Mucolipidosis type IV (MLIV) is an autosomal recessive lysosomal storage disorder characterized by severe neurologic and ophthalmologic abnormalities. Recently the MLIV gene, MCOLN1, has been identified as a new member of the transient receptor potential (TRP) cation channel superfamily. Here we report the cloning and characterization of the mouse homologue, Mcoln1, and report a novel splice variant that is not seen in humans.
The human and mouse genes display a high degree of synteny. Mcoln1 shows 91% amino acid and 86% nucleotide identity to MCOLN1. Also, Mcoln1 maps to chromosome 8 and contains an open reading frame of 580 amino acids, with a transcript length of approximately 2 kb encoded by 14 exons, similar to its human counterpart. The transcript that results from murine specific alternative splicing encodes a 611 amino acid protein that differs at the c-terminus.
Mcoln1 is highly similar to MCOLN1, especially in the transmembrane domains and ion pore region. Also, the late endosomal/lysosomal targeting signal is conserved, supporting the hypothesis that the protein is localized to these vesicle membranes. To date, there are very few reports describing species-specific splice variants. While identification of Mcoln1 is crucial to the development of mouse models for MLIV, the fact that there are two transcripts in mice suggests an additional or alternate function of the gene that may complicate phenotypic assessment.

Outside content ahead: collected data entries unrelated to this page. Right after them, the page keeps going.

Lemma PS_comb_pass env :
  comb_pass D env =
  let e1 := upd env Lo (wrap (unsigned 1) (Z.lxor (env Lot) (env Lpv))) in
  upd e1 Lot (wrap (unsigned 1) (e1 final)).
Proof.
  unfold comb_pass. rewrite PS_stmts, fold_left_app.
  cbn [fold_left comb_step]. fold idom odom.
  rewrite i_clocked, o_clocked. change (is_comb "comb") with true.
  cbn iota. rewrite fold_left_app, comb_chain by assumption.
  cbn [target]. rewrite o_shape. reflexivity.
Qed.

Lemma PS_settle env :
  settle D env Lot = wrap (unsigned 1) (env final) /\
  settle D env Lo =
    wrap (unsigned 1) (Z.lxor (wrap (unsigned 1) (env final)) (env Lpv)) /\
  (forall l, l <> Lo -> l <> Lot -> settle D env l = env l).
Proof.
  assert (Hfo : final <> Lo) by (unfold final, Lo, c3; loc_neq).
  assert (Hft : final <> Lot) by (unfold final, Lot, c3; loc_neq).
  assert (Hpo : Lpv <> Lo) by (unfold Lpv, Lo; loc_neq).
  assert (Hpt : Lpv <> Lot) by (unfold Lpv, Lot; loc_neq).
  assert (Hto : Lot <> Lo) by (unfold Lot, Lo; loc_neq).
  assert (P1 : forall e, (forall l, l <> Lo -> l <> Lot -> e l = env l) ->
    comb_pass D e Lot = wrap (unsigned 1) (env final) /\
    (forall l, l <> Lo -> l <> Lot -> comb_pass D e l = env l)).
  { intros e He. rewrite PS_comb_pass. cbn zeta. split.
    - rewrite upd_same, upd_other by congruence. now rewrite He.
    - intros l H1 H2. rewrite !upd_other by congruence. now apply He. }
  assert (P2 : forall e, e Lot = wrap (unsigned 1) (env final) ->
    (forall l, l <> Lo -> l <> Lot -> e l = env l) ->
    comb_pass D e Lo =
    wrap (unsigned 1) (Z.lxor (wrap (unsigned 1) (env final)) (env Lpv))).
  { intros e Ht He. rewrite PS_comb_pass. cbn zeta.
    rewrite upd_other, upd_same by congruence.
    now rewrite Ht, He. }
  unfold settle. rewrite PS_stmts, !length_app, chain_length.
  cbn [List.length]. replace (3 + (n + 1)) with (S (S (n + 2))) by lia.
  generalize (n + 2). intros k.
  assert (Q : forall j, Nat.iter (S j) (comb_pass D) env Lot =
                        wrap (unsigned 1) (env final) /\
    (forall l, l <> Lo -> l <> Lot ->
       Nat.iter (S j) (comb_pass D) env l = env l)).
  { induction j as [|j IH].
    - apply P1. reflexivity.
    - change (Nat.iter (S (S j)) (comb_pass D) env)
        with (comb_pass D (Nat.iter (S j) (comb_pass D) env)).
      apply P1, IH. }
  destruct (Q (S k)) as (Q1 & Q2). destruct (Q k) as (Q3 & Q4).
  repeat split; auto.
  change (Nat.iter (S (S k)) (comb_pass D) env)
    with (comb_pass D (Nat.iter (S k) (comb_pass D) env)).
  now apply P2.
Qed.

(** The state once an event has been absorbed, no reset asserted. *)
Lemma PS_react env :
  env (LRst idom) = 0%Z -> env (LRst odom) = 0%Z ->
  react D env Lot = wrap (unsigned 1) (env final) /\
  react D env Lo =
    wrap (unsigned 1) (Z.lxor (react D env Lot) (env Lpv)) /\
  (forall l, l <> Lo -> l <> Lot -> react D env l = env l).
Proof.
  intros Hri Hro. unfold react.
  destruct (PS_settle env) as (S1t & S1o & S1x).
  destruct (PS_settle (async_reset D (settle D env))) as (S3t & S3o & S3x).
  assert (Ha : forall l, l <> Lo -> l <> Lot ->
            async_reset D (settle D env) l = env l).
  { intros l H1 H2. rewrite PS_async_reset.
    - now apply S1x.
    - rewrite S1x by (unfold Lo, Lot; discriminate). exact Hri.
    - rewrite S1x by (unfold Lo, Lot; discriminate). exact Hro. }
  assert (Hf : async_reset D (settle D env) final = env final)
    by (apply Ha; unfold final, Lo, Lot, c3; loc_neq).
  assert (Hp : async_reset D (settle D env) Lpv = env Lpv)
    by (apply Ha; unfold Lpv, Lo, Lot; loc_neq).
  repeat split.
  - now rewrite S3t, Hf.
  - now rewrite S3o, S3t, Hf, Hp.
  - intros l H1 H2. rewrite S3x by assumption. now apply Ha.
Qed.

(** One clock edge, no reset asserted. *)
Lemma PS_tick env clk :
  env (LRst idom) = 0%Z -> env (LRst odom) = 0%Z ->
  let env' := step D env (Tick clk) in
  env' Li = env Li /\
  env' (LRst idom) = 0%Z /\ env' (LRst odom) = 0%Z /\
  env' Lit =
    (if String.eqb idom clk
     then wrap (unsigned 1) (Z.lxor (env Lit) (env Li)) else env Lit) /\
  (forall k, k < n ->
     env' (LSig (c3 + k)) =
     if String.eqb odom clk
     then wrap (unsigned 1) (env match k with
                                 | 0 => Lit
                                 | S j => LSig (c3 + j)
                                 end)
     else env (LSig (c3 + k))) /\
  env' Lpv =
    (if String.eqb odom clk then wrap (unsigned 1) (env Lot) else env Lpv) /\
  env' Lot = wrap (unsigned 1) (env' final) /\
  env' Lo = wrap (unsigned 1) (Z.lxor (env' Lot) (env' Lpv)).
Proof.
  intros Hri Hro. cbn zeta. cbn [step].
  destruct (PS_clock_edge env clk Hri Hro) as (Cit & Cpv & Cst & Cx).
  assert (Eri : clock_edge D clk env (LRst idom) = 0%Z)
    by (rewrite Cx by (intros; discriminate); exact Hri).
  assert (Ero : clock_edge D clk env (LRst odom) = 0%Z)
    by (rewrite Cx by (intros; discriminate); exact Hro).
  destruct (PS_react (clock_edge D clk env) Eri Ero) as (Rt & Ro & Rx).
  assert (Hfin : react D (clock_edge D clk env) final =
                 clock_edge D clk env final)
    by (apply Rx; unfold final, Lo, Lot, c3; loc_neq).
  assert (Hpv : react D (clock_edge D clk env) Lpv =
                clock_edge D clk env Lpv)
    by (apply Rx; unfold Lpv, Lo, Lot; loc_neq).
  repeat split.
  - rewrite Rx by (unfold Li, Lo, Lot; loc_neq).
    apply Cx; intros; unfold Li, Lit, Lpv, c3; loc_neq.
  - now rewrite Rx by (unfold Lo, Lot; discriminate).
  - now rewrite Rx by (unfold Lo, Lot; discriminate).
  - rewrite Rx by (unfold Lit, Lo, Lot; loc_neq). exact Cit.
  - intros k Hk. rewrite Rx by (unfold Lo, Lot, c3; loc_neq). now apply Cst.
  - rewrite Hpv. exact Cpv.
  - now rewrite Hfin.
  - now rewrite Hpv.
Qed.

(** A change of the input, no reset asserted. *)
Lemma PS_drive env v :
  env (LRst idom) = 0%Z -> env (LRst odom) = 0%Z ->
  let env' := step D env (Drive Li v) in
  env' Li = v /\
  env' (LRst idom) = 0%Z /\ env' (LRst odom) = 0%Z /\
  env' Lit = env Lit /\
  (forall k, k < n -> env' (LSig (c3 + k)) = env (LSig (c3 + k))) /\
  env' Lpv = env Lpv /\
  env' Lot = wrap (unsigned 1) (env' final) /\
  env' Lo = wrap (unsigned 1) (Z.lxor (env' Lot) (env' Lpv)).
Proof.
  intros Hri Hro. cbn zeta. cbn [step].
  assert (Eri : upd env Li v (LRst idom) = 0%Z)
    by (rewrite upd_other by discriminate; exact Hri).
  assert (Ero : upd env Li v (LRst odom) = 0%Z)
    by (rewrite upd_other by discriminate; exact Hro).
  destruct (PS_react (upd env Li v) Eri Ero) as (Rt & Ro & Rx).
  assert (Hfin : react D (upd env Li v) final = upd env Li v final)
    by (apply Rx; unfold final, Lo, Lot, c3; loc_neq).
  assert (Hpv : react D (upd env Li v) Lpv = upd env Li v Lpv)
    by (apply Rx; unfold Lpv, Lo, Lot; loc_neq).
  repeat split.
  - rewrite Rx by (unfold Li, Lo, Lot; loc_neq). apply upd_same.
  - now rewrite Rx by (unfold Lo, Lot; discriminate).
  - now rewrite Rx by (unfold Lo, Lot; discriminate).
  - rewrite Rx by (unfold Lit, Lo, Lot; loc_neq).
    apply upd_other. unfold Li, Lit. loc_neq.
  - intros k Hk. rewrite Rx by (unfold Lo, Lot, c3; loc_neq).
    apply upd_other. unfold Li, c3. loc_neq.
  - rewrite Hpv. apply upd_other. unfold Li, Lpv. loc_neq.
  - now rewrite Hfin.
  - now rewrite Hpv.
Qed.

Lemma bit_wrap (t : Z) : t = 0%Z \/ t = 1%Z -> wrap (unsigned 1) t = t.
Proof. now intros [->| ->]. Qed.

Lemma PS_state_final iv told tnew k env :
  ps_state ps c n iv told tnew k env ->
  env final = if Nat.leb n k then tnew else told.
Proof.
  intros (_ & _ & _ & _ & Hs & _). unfold final, c3.
  rewrite (Hs (n - 1)) by lia.
  destruct (Nat.ltb_spec (n - 1) k), (Nat.leb_spec n k); try lia; reflexivity.
Qed.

Mucolipidosis type IV (MLIV; MIM 252650) is an autosomal recessive lysosomal storage disorder that is characterized by corneal clouding, delayed psychomotor development, and mental retardation that usually presents during the first year of life . Another interesting clinical characteristic is that patients are constitutively achlorhydric with associated hypergastremia . Patients with MLIV do not show mucopolysaccharide excretion, skeletal changes, or organomegaly like the other mucolipidoses. Abnormal lysosomal storage bodies and large vacuoles have been found in skin and conjuctival biopsies using electron-microscopy and, prior to gene identification, served as the only means of diagnosis [3-5]. A recent report estimates that the carrier frequency of MLIV in the Ashkenazi Jewish population is 1 in 100, and mutations have been reported in Jewish and non-Jewish families [6-9].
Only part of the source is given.